(** [authFunc()], l.289-330. *)
Definition authFunc (env : Env) : Outcome :=
  match rand_err env with
  | Some e => mkOutcome EmptyString tokenLifeSpan (Some e) 0 false None
  | None =>
      (* l.303: the draw is compared only when the flag is not set *)
      let failing := negb (load1 env) && draw_fail env in
      let gaveup := failing && draw_giveup env in
      (* l.298 and, on failure, l.306 *)
      let slept :=
        if failing then averageCallDuration + tokenLifeSpan
        else averageCallDuration in
      let reset := if gaveup then Some apiErrorDuration else None in
      if load2 env then
        mkOutcome EmptyString tokenLifeSpan (Some "temporary API error"%string)
          slept gaveup reset
      else
        mkOutcome (hex (rand_buf env)) tokenLifeSpan None slept gaveup reset
  end.

(** [authFunc] as the Authorizer of a cell: its [k]-th call meets [envs k]. *)
Definition as_authorizer (envs : nat -> Env) : Authorizer :=
  fun k => let o := authFunc (envs k) in (o_token o, o_lifespan o, o_err o).

Definition is_hex_digit (a : Ascii.ascii) : bool :=
  let n := Ascii.N_of_ascii a in
  ((48 <=? n) && (n <=? 57) || (97 <=? n) && (n <=? 102))%N.

Fixpoint all_hex (t : string) : bool :=
  match t with
  | EmptyString => true
  | String a t' => is_hex_digit a && all_hex t'
  end.

End AuthFunc.

(** A run of the endpoint: the first call succeeds with the buffer
    [de ad be ef 00 00 00 01], every later call finds the flag set. *)
Definition outage_after_first : nat -> AuthFunc.Env :=
  fun k =>
    match k with
    | O => AuthFunc.mkEnv None
             [Byte.xde; Byte.xad; Byte.xbe; Byte.xef;
              Byte.x00; Byte.x00; Byte.x00; Byte.x01]
             false false false false
    | S _ => AuthFunc.mkEnv None
               [Byte.x00; Byte.x00; Byte.x00; Byte.x00;
                Byte.x00; Byte.x00; Byte.x00; Byte.x00]
               true false false true
    end.

(** ** Schedules used to state further properties *)

(** How often client [c] begins a [Get] in a schedule of a [Token]. *)
Definition gets_begun (c : nat) (tr : list Token.event) : nat :=
  length (filter (fun e => match e with
                           | Token.GetBegin c' => Nat.eqb c c'
                           | _ => false
                           end) tr).

(** How many recorded reads are client [c]'s. *)
Definition reads_of (c : nat) (l : list ReadRec) : nat :=
  length (filter (fun rd => Nat.eqb c (r_client rd)) l).

(** One when client [c] is parked in [l], zero otherwise. *)
Definition parked_count (c : nat) (l : list nat) : nat :=
  if parked c l then 1%nat else 0%nat.

(** A schedule that serves client [c] of a [Token] from program point [p]. *)
Definition serve_schedule (p : pcT) (c : nat) : list Token.event :=
  match p with
  | AtStart => [Token.CallInitial; Token.AuthorizeReturns; Token.CaseSend c]
  | InAuthorize => [Token.AuthorizeReturns; Token.CaseSend c]
  | InSelect => [Token.CaseSend c]
  | _ => []
  end.

(** A schedule that lets client [c] complete [Get] on an [MToken]: when the
    goroutine waits for the write lock, the clients holding the read lock
    return first. *)
Definition get_schedule (s : MToken.state) (c : nat) : list MToken.event :=
  match MToken.pc s with
  | InAuthorize =>
      [MToken.AuthorizeReturns; MToken.RLock c; MToken.GetReturns c]
  | WantLock =>
      map MToken.GetReturns (MToken.readers s) ++
      [MToken.LockAcquired; MToken.AuthorizeReturns;
       MToken.RLock c; MToken.GetReturns c]
  | _ => [MToken.RLock c; MToken.GetReturns c]
  end.

(** Is [e] the return of client [c] from [MToken.Get]? *)
Definition returns_of (c : nat) (e : MToken.event) : bool :=
  match e with
  | MToken.GetReturns c' => Nat.eqb c c'
  | _ => false
  end.

(** The clients hold the read lock at most once each. *)
Definition readers_ok (s : MToken.state) : Prop := NoDup (MToken.readers s).

(** Is [e] the send case of a [Token] handing its slot to client [c]? *)
Definition serves (c : nat) (e : Token.event) : bool :=
  match e with
  | Token.CaseSend c' => Nat.eqb c c'
  | _ => false
  end.

(** Schedules of a [Token] during which the goroutine stays where it is and
    client [c] is not served: the clock and the context move, clients
    arrive, other clients are served. *)
Definition unserved (c : nat) (tr : list Token.event) : bool :=
  Token.waiting tr && forallb (fun e => negb (serves c e)) tr.

(** Does [e] leave the lock of an [MToken] as free for client [c] as it
    was?  Everything does but the expiry case, after which the goroutine
    wants the write lock, and [c] taking the read lock itself. *)
Definition leaves_free (c : nat) (e : MToken.event) : bool :=
  match e with
  | MToken.CaseExpired => false
  | MToken.RLock c' => negb (Nat.eqb c c')
  | _ => true
  end.

(** Schedules of an [MToken] without the expiry case and without a
    [RLock] of client [c]. *)
Definition lock_free (c : nat) (tr : list MToken.event) : bool :=
  forallb (leaves_free c) tr.

(** * Proofs *)

(** ** Arithmetic of the timer argument *)

Lemma wrap64_id z : is_int64 z -> wrap64 z = z.
Proof.
  unfold is_int64, wrap64, min_int64, max_int64. intros H.
  rewrite Z.mod_small by lia. lia.
Qed.

Lemma sub64_margin_safe d :
  min_int64 + lifeSpanSafetyMargin <= d <= max_int64 ->
  sub64 d lifeSpanSafetyMargin = d - lifeSpanSafetyMargin.
Proof.
  intros H. unfold sub64. apply wrap64_id.
  unfold is_int64, lifeSpanSafetyMargin, Millisecond, min_int64, max_int64 in *.
  lia.
Qed.

Lemma After_pos now d : 0 < d -> After now d = now + d.
Proof. unfold After. lia. Qed.

Lemma After_nonpos now d : d <= 0 -> After now d = now.
Proof. unfold After. lia. Qed.

(** Before its deadline, a timer armed from [validFor - margin] at the
    completion of a fetch has not passed the computed expiry. *)
Lemma deadline_expiry f t :
  min_int64 + lifeSpanSafetyMargin <= f_validFor f <= max_int64 ->
  f_done f <= t ->
  t < armed f ->
  t <= computed_expiry f.
Proof.
  intros Hs Hd Ht. unfold armed, timer_arg in Ht.
  rewrite sub64_margin_safe in Ht by exact Hs.
  unfold computed_expiry, After in *. lia.
Qed.

Lemma parked_In c l : parked c l = true <-> In c l.
Proof.
  unfold parked. rewrite existsb_exists. split.
  - intros [x [Hx He]]. apply Nat.eqb_eq in He. now subst.
  - intros H. exists c. split; [exact H | apply Nat.eqb_refl].
Qed.

Lemma log_ok_In auth l f :
  log_ok auth l -> In f l ->
  (f_index f < length l)%nat /\ auth (f_index f) = (f_token f, f_validFor f, f_err f).
Proof.
  induction l as [|g l IH]; simpl; [tauto|].
  intros [Hi [Ha Hl]] [->|Hin].
  - split; [lia | exact Ha].
  - destruct (IH Hl Hin). split; [lia | assumption].
Qed.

━━━

Every single line of the data above must be set down again exactly.

(** [authFunc()], l.289-330. *)
Definition authFunc (env : Env) : Outcome :=
  match rand_err env with
  | Some e => mkOutcome EmptyString tokenLifeSpan (Some e) 0 false None
  | None =>
      (* l.303: the draw is compared only when the flag is not set *)
      let failing := negb (load1 env) && draw_fail env in
      let gaveup := failing && draw_giveup env in
      (* l.298 and, on failure, l.306 *)
      let slept :=
        if failing then averageCallDuration + tokenLifeSpan
        else averageCallDuration in
      let reset := if gaveup then Some apiErrorDuration else None in
      if load2 env then
        mkOutcome EmptyString tokenLifeSpan (Some "temporary API error"%string)
          slept gaveup reset
      else
        mkOutcome (hex (rand_buf env)) tokenLifeSpan None slept gaveup reset
  end.

(** [authFunc] as the Authorizer of a cell: its [k]-th call meets [envs k]. *)
Definition as_authorizer (envs : nat -> Env) : Authorizer :=
  fun k => let o := authFunc (envs k) in (o_token o, o_lifespan o, o_err o).

Definition is_hex_digit (a : Ascii.ascii) : bool :=
  let n := Ascii.N_of_ascii a in
  ((48 <=? n) && (n <=? 57) || (97 <=? n) && (n <=? 102))%N.

Fixpoint all_hex (t : string) : bool :=
  match t with
  | EmptyString => true
  | String a t' => is_hex_digit a && all_hex t'
  end.

End AuthFunc.

(** A run of the endpoint: the first call succeeds with the buffer
    [de ad be ef 00 00 00 01], every later call finds the flag set. *)
Definition outage_after_first : nat -> AuthFunc.Env :=
  fun k =>
    match k with
    | O => AuthFunc.mkEnv None
             [Byte.xde; Byte.xad; Byte.xbe; Byte.xef;
              Byte.x00; Byte.x00; Byte.x00; Byte.x01]
             false false false false
    | S _ => AuthFunc.mkEnv None
               [Byte.x00; Byte.x00; Byte.x00; Byte.x00;
                Byte.x00; Byte.x00; Byte.x00; Byte.x00]
               true false false true
    end.

(** ** Schedules used to state further properties *)

(** How often client [c] begins a [Get] in a schedule of a [Token]. *)
Definition gets_begun (c : nat) (tr : list Token.event) : nat :=
  length (filter (fun e => match e with
                           | Token.GetBegin c' => Nat.eqb c c'
                           | _ => false
                           end) tr).

(** How many recorded reads are client [c]'s. *)
Definition reads_of (c : nat) (l : list ReadRec) : nat :=
  length (filter (fun rd => Nat.eqb c (r_client rd)) l).

(** One when client [c] is parked in [l], zero otherwise. *)
Definition parked_count (c : nat) (l : list nat) : nat :=
  if parked c l then 1%nat else 0%nat.

(** A schedule that serves client [c] of a [Token] from program point [p]. *)
Definition serve_schedule (p : pcT) (c : nat) : list Token.event :=
  match p with
  | AtStart => [Token.CallInitial; Token.AuthorizeReturns; Token.CaseSend c]
  | InAuthorize => [Token.AuthorizeReturns; Token.CaseSend c]
  | InSelect => [Token.CaseSend c]
  | _ => []
  end.

(** A schedule that lets client [c] complete [Get] on an [MToken]: when the
    goroutine waits for the write lock, the clients holding the read lock
    return first. *)
Definition get_schedule (s : MToken.state) (c : nat) : list MToken.event :=
  match MToken.pc s with
  | InAuthorize =>
      [MToken.AuthorizeReturns; MToken.RLock c; MToken.GetReturns c]
  | WantLock =>
      map MToken.GetReturns (MToken.readers s) ++
      [MToken.LockAcquired; MToken.AuthorizeReturns;
       MToken.RLock c; MToken.GetReturns c]
  | _ => [MToken.RLock c; MToken.GetReturns c]
  end.

(** Is [e] the return of client [c] from [MToken.Get]? *)
Definition returns_of (c : nat) (e : MToken.event) : bool :=
  match e with
  | MToken.GetReturns c' => Nat.eqb c c'
  | _ => false
  end.

(** The clients hold the read lock at most once each. *)
Definition readers_ok (s : MToken.state) : Prop := NoDup (MToken.readers s).

(** Is [e] the send case of a [Token] handing its slot to client [c]? *)
Definition serves (c : nat) (e : Token.event) : bool :=
  match e with
  | Token.CaseSend c' => Nat.eqb c c'
  | _ => false
  end.

(** Schedules of a [Token] during which the goroutine stays where it is and
    client [c] is not served: the clock and the context move, clients
    arrive, other clients are served. *)
Definition unserved (c : nat) (tr : list Token.event) : bool :=
  Token.waiting tr && forallb (fun e => negb (serves c e)) tr.

(** Does [e] leave the lock of an [MToken] as free for client [c] as it
    was?  Everything does but the expiry case, after which the goroutine
    wants the write lock, and [c] taking the read lock itself. *)
Definition leaves_free (c : nat) (e : MToken.event) : bool :=
  match e with
  | MToken.CaseExpired => false
  | MToken.RLock c' => negb (Nat.eqb c c')
  | _ => true
  end.

(** Schedules of an [MToken] without the expiry case and without a
    [RLock] of client [c]. *)
Definition lock_free (c : nat) (tr : list MToken.event) : bool :=
  forallb (leaves_free c) tr.

(** * Proofs *)

(** ** Arithmetic of the timer argument *)

Lemma wrap64_id z : is_int64 z -> wrap64 z = z.
Proof.
  unfold is_int64, wrap64, min_int64, max_int64. intros H.
  rewrite Z.mod_small by lia. lia.
Qed.

Lemma sub64_margin_safe d :
  min_int64 + lifeSpanSafetyMargin <= d <= max_int64 ->
  sub64 d lifeSpanSafetyMargin = d - lifeSpanSafetyMargin.
Proof.
  intros H. unfold sub64. apply wrap64_id.
  unfold is_int64, lifeSpanSafetyMargin, Millisecond, min_int64, max_int64 in *.
  lia.
Qed.

Lemma After_pos now d : 0 < d -> After now d = now + d.
Proof. unfold After. lia. Qed.

Lemma After_nonpos now d : d <= 0 -> After now d = now.
Proof. unfold After. lia. Qed.

(** Before its deadline, a timer armed from [validFor - margin] at the
    completion of a fetch has not passed the computed expiry. *)
Lemma deadline_expiry f t :
  min_int64 + lifeSpanSafetyMargin <= f_validFor f <= max_int64 ->
  f_done f <= t ->
  t < armed f ->
  t <= computed_expiry f.
Proof.
  intros Hs Hd Ht. unfold armed, timer_arg in Ht.
  rewrite sub64_margin_safe in Ht by exact Hs.
  unfold computed_expiry, After in *. lia.
Qed.

Lemma parked_In c l : parked c l = true <-> In c l.
Proof.
  unfold parked. rewrite existsb_exists. split.
  - intros [x [Hx He]]. apply Nat.eqb_eq in He. now subst.
  - intros H. exists c. split; [exact H | apply Nat.eqb_refl].
Qed.

Lemma log_ok_In auth l f :
  log_ok auth l -> In f l ->
  (f_index f < length l)%nat /\ auth (f_index f) = (f_token f, f_validFor f, f_err f).
Proof.
  induction l as [|g l IH]; simpl; [tauto|].
  intros [Hi [Ha Hl]] [->|Hin].
  - split; [lia | exact Ha].
  - destruct (IH Hl Hin). split; [lia | assumption].
Qed.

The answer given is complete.